**WHAT TO PRODUCE**
Please write out, exactly as given, every line of the entries below up to and including the line with "- A pandas [DataFrame]".

BEGIN SOURCE MATERIAL

(** * uirapuruDSP: the FITS inventory, grouping, chunking and loading module

    A shallow embedding of [src/uirapurudsp/uirapurudsp.py].

    Modelling conventions.
    - A pandas [DataFrame] is its ordered list of rows.  The row index is the
      [RangeIndex] 0, 1, ... that [read_fits] installs with
      [reset_index(drop=True)]: a label is a position.
    - Python floats ([Size], [DELTA], [MINFREQ], [MAXFREQ], the chunk
      threshold) are exact rationals [Q]; the rounding of binary floating
      point is not represented.
    - [DATE_START] is a [datetime64[ns]]: an integer count of nanoseconds.
    - A Python exception is a value of [exn]; a call that can raise returns
      [result]. *)

From Stdlib Require Import ZArith QArith Qabs Lqa Lia.
From stdpp Require Import base list strings sorting.

Local Open Scope Z_scope.

(** ** Data model *)

(** One row of the inventory built by [read_fits] (columns [File], [Size],
    [NAXIS2], [MINFREQ], [MAXFREQ], [NAXIS1], [DELTA], [DATE_START]). *)
Record FileRecord := mkFileRecord {
  File : string;
  Size : Q;
  NAXIS2 : Z;
  MINFREQ : Q;
  MAXFREQ : Q;
  NAXIS1 : Z;
  DELTA : Q;
  DATE_START : Z
}.

(** The inventory table.  The column [Grupo] does not exist in what
    [read_fits] returns; [read_obs] creates it.  When present it has one
    cell per row, [None] standing for NaN. *)
Record DataFrame := mkDataFrame {
  rows : list FileRecord;
  Grupo : option (list (option Z))
}.

Inductive exn :=
  | AttributeError
  | IndexError
  | KeyError
  | TypeError
  | UnboundLocalError
  | ValueError
  | OSError.

Inductive result (A : Type) :=
  | Ok (a : A)
  | Raise (e : exn).
Arguments Ok {A} a.
Arguments Raise {A} e.

#[global] Instance result_ret : MRet result := fun A a => Ok a.

#[global] Instance result_bind : MBind result := fun A B k r =>
  match r with
  | Ok a => k a
  | Raise e => Raise e
  end.

(** A loop whose body can raise: the first exception ends it. *)
Fixpoint foldlM {S A} (body : S -> A -> result S) (st : S) (l : list A) : result S :=
  match l with
  | [] => Ok st
  | x :: l' =>
      match body st x with
      | Ok st' => foldlM body st' l'
      | Raise e => Raise e
      end
  end.

(** [x < y] on floats, as a boolean. *)
Definition Qltb (x y : Q) : bool := negb (Qle_bool y x).

(** ** [chunk_files] *)

Module Chunker.

(** The three local variables of the loop in [chunk_files]. *)
Record state := mkState {
  chunks : list (list string);
  file_chunk : list string;
  size : Q
}.

Definition init : state := mkState [] [] 0%Q.

(** One iteration of [for idx in idxs], on the row labelled [idx]. *)
Definition step (threshold : Q) (st : state) (row : FileRecord) : state :=
  if Qltb (size st) threshold then
    mkState (chunks st) (file_chunk st ++ [File row]) (size st + Size row)%Q
  else
    mkState (chunks st ++ [file_chunk st]) [] 0%Q.

Definition loop (threshold : Q) (obs : list FileRecord) : state :=
  foldl (step threshold) init obs.

End Chunker.

(** [chunk_files(obs, threshold)].  Only the columns [File] and [Size] of
    [obs] are read; the caller passes the threshold, 200 by default. *)
Definition chunk_files (obs : DataFrame) (threshold : Q) : list (list string) :=
  Chunker.chunks (Chunker.loop threshold (rows obs)).

(** A table without the [Grupo] column. *)
Definition frame (rs : list FileRecord) : DataFrame := mkDataFrame rs None.

(** A row of which only the path and the size matter. *)
Definition sized (f : string) (mb : Q) : FileRecord :=
  mkFileRecord f mb 0 0%Q 0%Q 0 0%Q 0.

(** ** Numeric helpers *)

(** Round to the nearest integer, ties to the even one ([numpy.rint],
    [Timedelta.round]). *)
Definition round_half_even (q : Q) : Z :=
  let n := Qnum q in
  let d := Z.pos (Qden q) in
  let f := n / d in
  match (2 * (n mod d)) ?= d with
  | Lt => f
  | Gt => f + 1
  | Eq => if Z.even f then f else f + 1
  end.

(** [DataFrame.round({"Size": 2})]. *)
Definition round2 (q : Q) : Q := round_half_even (q * 100) # 100.

(** [Timedelta.total_seconds()] of a difference of two timestamps. *)
Definition total_seconds (ns : Z) : Q := ns # 1000000000.

(** [pd.Timedelta(val, unit="s")]: a whole number of nanoseconds. *)
Definition Timedelta_s (val : Q) : Z := round_half_even (val * 1000000000).

(** [Timedelta.round("s")], still counted in nanoseconds. *)
Definition Timedelta_round_s (ns : Z) : Z :=
  round_half_even (ns # 1000000000) * 1000000000.

Definition Qsum (l : list Q) : Q := foldr Qplus 0%Q l.

(** ** pandas helpers *)

(** A [Series]: values with their row labels. *)
Abbreviation Series A := (list (nat * A)).

(** [groupby(...)] with the default [sort=True]: the groups come in
    ascending key order, the members of a group in table order. *)
Fixpoint group_insert {K A} (cmp : K -> K -> comparison) (k : K) (a : A)
    (gs : list (K * list A)) : list (K * list A) :=
  match gs with
  | [] => [(k, [a])]
  | (k', g) :: gs' =>
      match cmp k k' with
      | Lt => (k, [a]) :: gs
      | Eq => (k', g ++ [a]) :: gs'
      | Gt => (k', g) :: group_insert cmp k a gs'
      end
  end.

Definition groupby {K A} (cmp : K -> K -> comparison) (l : list (K * A))
    : list (K * list A) :=
  foldl (fun gs ka => group_insert cmp ka.1 ka.2 gs) [] l.

(** [Series.diff()]: NaT at the first position. *)
Fixpoint diff_from (prev : Z) (s : Series Z) : Series (option Z) :=
  match s with
  | [] => []
  | (i, x) :: s' => (i, Some (x - prev)) :: diff_from x s'
  end.

Definition diff (s : Series Z) : Series (option Z) :=
  match s with
  | [] => []
  | (i, x) :: s' => (i, None) :: diff_from x s'
  end.

(** [Series.shift()]: NaN at the first position, the last value lost. *)
Fixpoint shift_from {A} (prev : option A) (s : Series A) : Series (option A) :=
  match s with
  | [] => []
  | (i, x) :: s' => (i, prev) :: shift_from (Some x) s'
  end.

Definition shift {A} (s : Series A) : Series (option A) := shift_from None s.

(** [a != b] where [b] may be NaN: NaN differs from everything. *)
Definition ne_nan (a : Z) (b : option Z) : bool :=
  match b with
  | Some b => negb (a =? b)
  | None => true
  end.

(** [Series.cumsum()] of booleans. *)
Fixpoint cumsum_from (acc : Z) (s : list bool) : list Z :=
  match s with
  | [] => []
  | b :: s' =>
      let acc' := acc + (if b then 1 else 0) in
      acc' :: cumsum_from acc' s'
  end.

Definition cumsum (s : list bool) : list Z := cumsum_from 0 s.

(** ** [read_obs] *)

(** A row of the summary table [df_sum] that [read_obs] returns.  [DELTA]
    is a [Timedelta], in nanoseconds. *)
Module Summary.
Record row := mkRow {
  Grupo : Z;
  DATE_START : Z;
  DELTA : Z;
  Size : Q;
  MINFREQ : Q;
  MAXFREQ : Q;
  NAXIS1 : Z
}.
End Summary.

Module Grouper.

Definition index {A} (s : Series A) : list nat := s.*1.

(** The key of [df.groupby(["MINFREQ", "MAXFREQ", "NAXIS1"])]. *)
Definition bucket : Type := Q * Q * Z.

Definition bucket_of (r : FileRecord) : bucket := (MINFREQ r, MAXFREQ r, NAXIS1 r).

Definition bucket_cmp (a b : bucket) : comparison :=
  match (a.1.1 ?= b.1.1)%Q with
  | Eq =>
      match (a.1.2 ?= b.1.2)%Q with
      | Eq => a.2 ?= b.2
      | c => c
      end
  | c => c
  end.

(** The rows of the table with their labels, bucket by bucket. *)
Definition buckets (df : DataFrame) : list (bucket * Series FileRecord) :=
  groupby bucket_cmp ((fun ir => (bucket_of ir.2, ir)) <$> imap pair (rows df)).
(** * Technical audit service: a shallow embedding of [TechnicalAuditService]

    The service lives in the heredoc [src/services/technical-audit.service.ts]
    of the business-services generator (lines 541-1024 of the script).  Pure helpers ([calculateSchemaScore],
    [aggregateAuditResults], [calculateOverallScore], [identifyIssues], ...)
    are Rocq functions.  Asynchronous methods run in a small monad that
    collects the external calls a method makes, each with the tick at which
    it is made, and either resolves with a value or rejects with an error;
    [Promise.all] settles at the first rejection in time while the other
    tasks go on.  Everything the service asks of the outside (database,
    headless browser, Lighthouse, the pages themselves), and how long each
    call takes, is read from a [World] record.

    Numbers are JavaScript doubles in the source; here scores are exact
    rationals ([Q]) where Lighthouse produces them and integers ([Z]) where
    the code only ever adds integer constants. *)

From Stdlib Require Import ZArith QArith Qround String Ascii List Bool Lia Sorted Relations.
From Stdlib Require Import Lqa Permutation.
Import ListNotations.
Set Warnings "-register-all".
Local Open Scope string_scope.
Local Open Scope list_scope.
Local Open Scope Z_scope.

(** ** JavaScript primitives used by the service *)

Module Js.

(** A value produced by [JSON.parse].  An object keeps its members in
    source order; a repeated key is resolved by [get] (the last one wins,
    as in [JSON.parse]).  Only the zero test of a number matters to the
    service, so numbers are integers. *)
Inductive json : Type :=
| JNull
| JBool (b : bool)
| JNum (n : Z)
| JStr (s : string)
| JArr (items : list json)
| JObj (members : list (string * json)).

(** [Boolean(v)]: [null], [false], [0] and the empty string are falsy. *)
Definition truthy (v : json) : bool :=
  match v with
  | JNull => false
  | JBool b => b
  | JNum n => negb (n =? 0)
  | JStr s => negb (String.eqb s EmptyString)
  | JArr _ => true
  | JObj _ => true
  end.

Fixpoint assoc_last (k : string) (ms : list (string * json)) : option json :=
  match ms with
  | [] => None
  | (k', v) :: rest =>
      match assoc_last k rest with
      | Some v' => Some v'
      | None => if String.eqb k' k then Some v else None
      end
  end.

(** [v[k]] for the keys the service reads ([@type], [review],
    [aggregateRating]): [None] is [undefined].  Primitives and arrays have
    no such property. *)
Definition get (v : json) (k : string) : option json :=
  match v with
  | JObj ms => assoc_last k ms
  | _ => None
  end.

END SOURCE MATERIAL

**RESPONSE BOX**
(** * uirapuruDSP: the FITS inventory, grouping, chunking and loading module

    A shallow embedding of [src/uirapurudsp/uirapurudsp.py].

    Modelling conventions.
    - A pandas [DataFrame] is its ordered list of rows.  The row index is the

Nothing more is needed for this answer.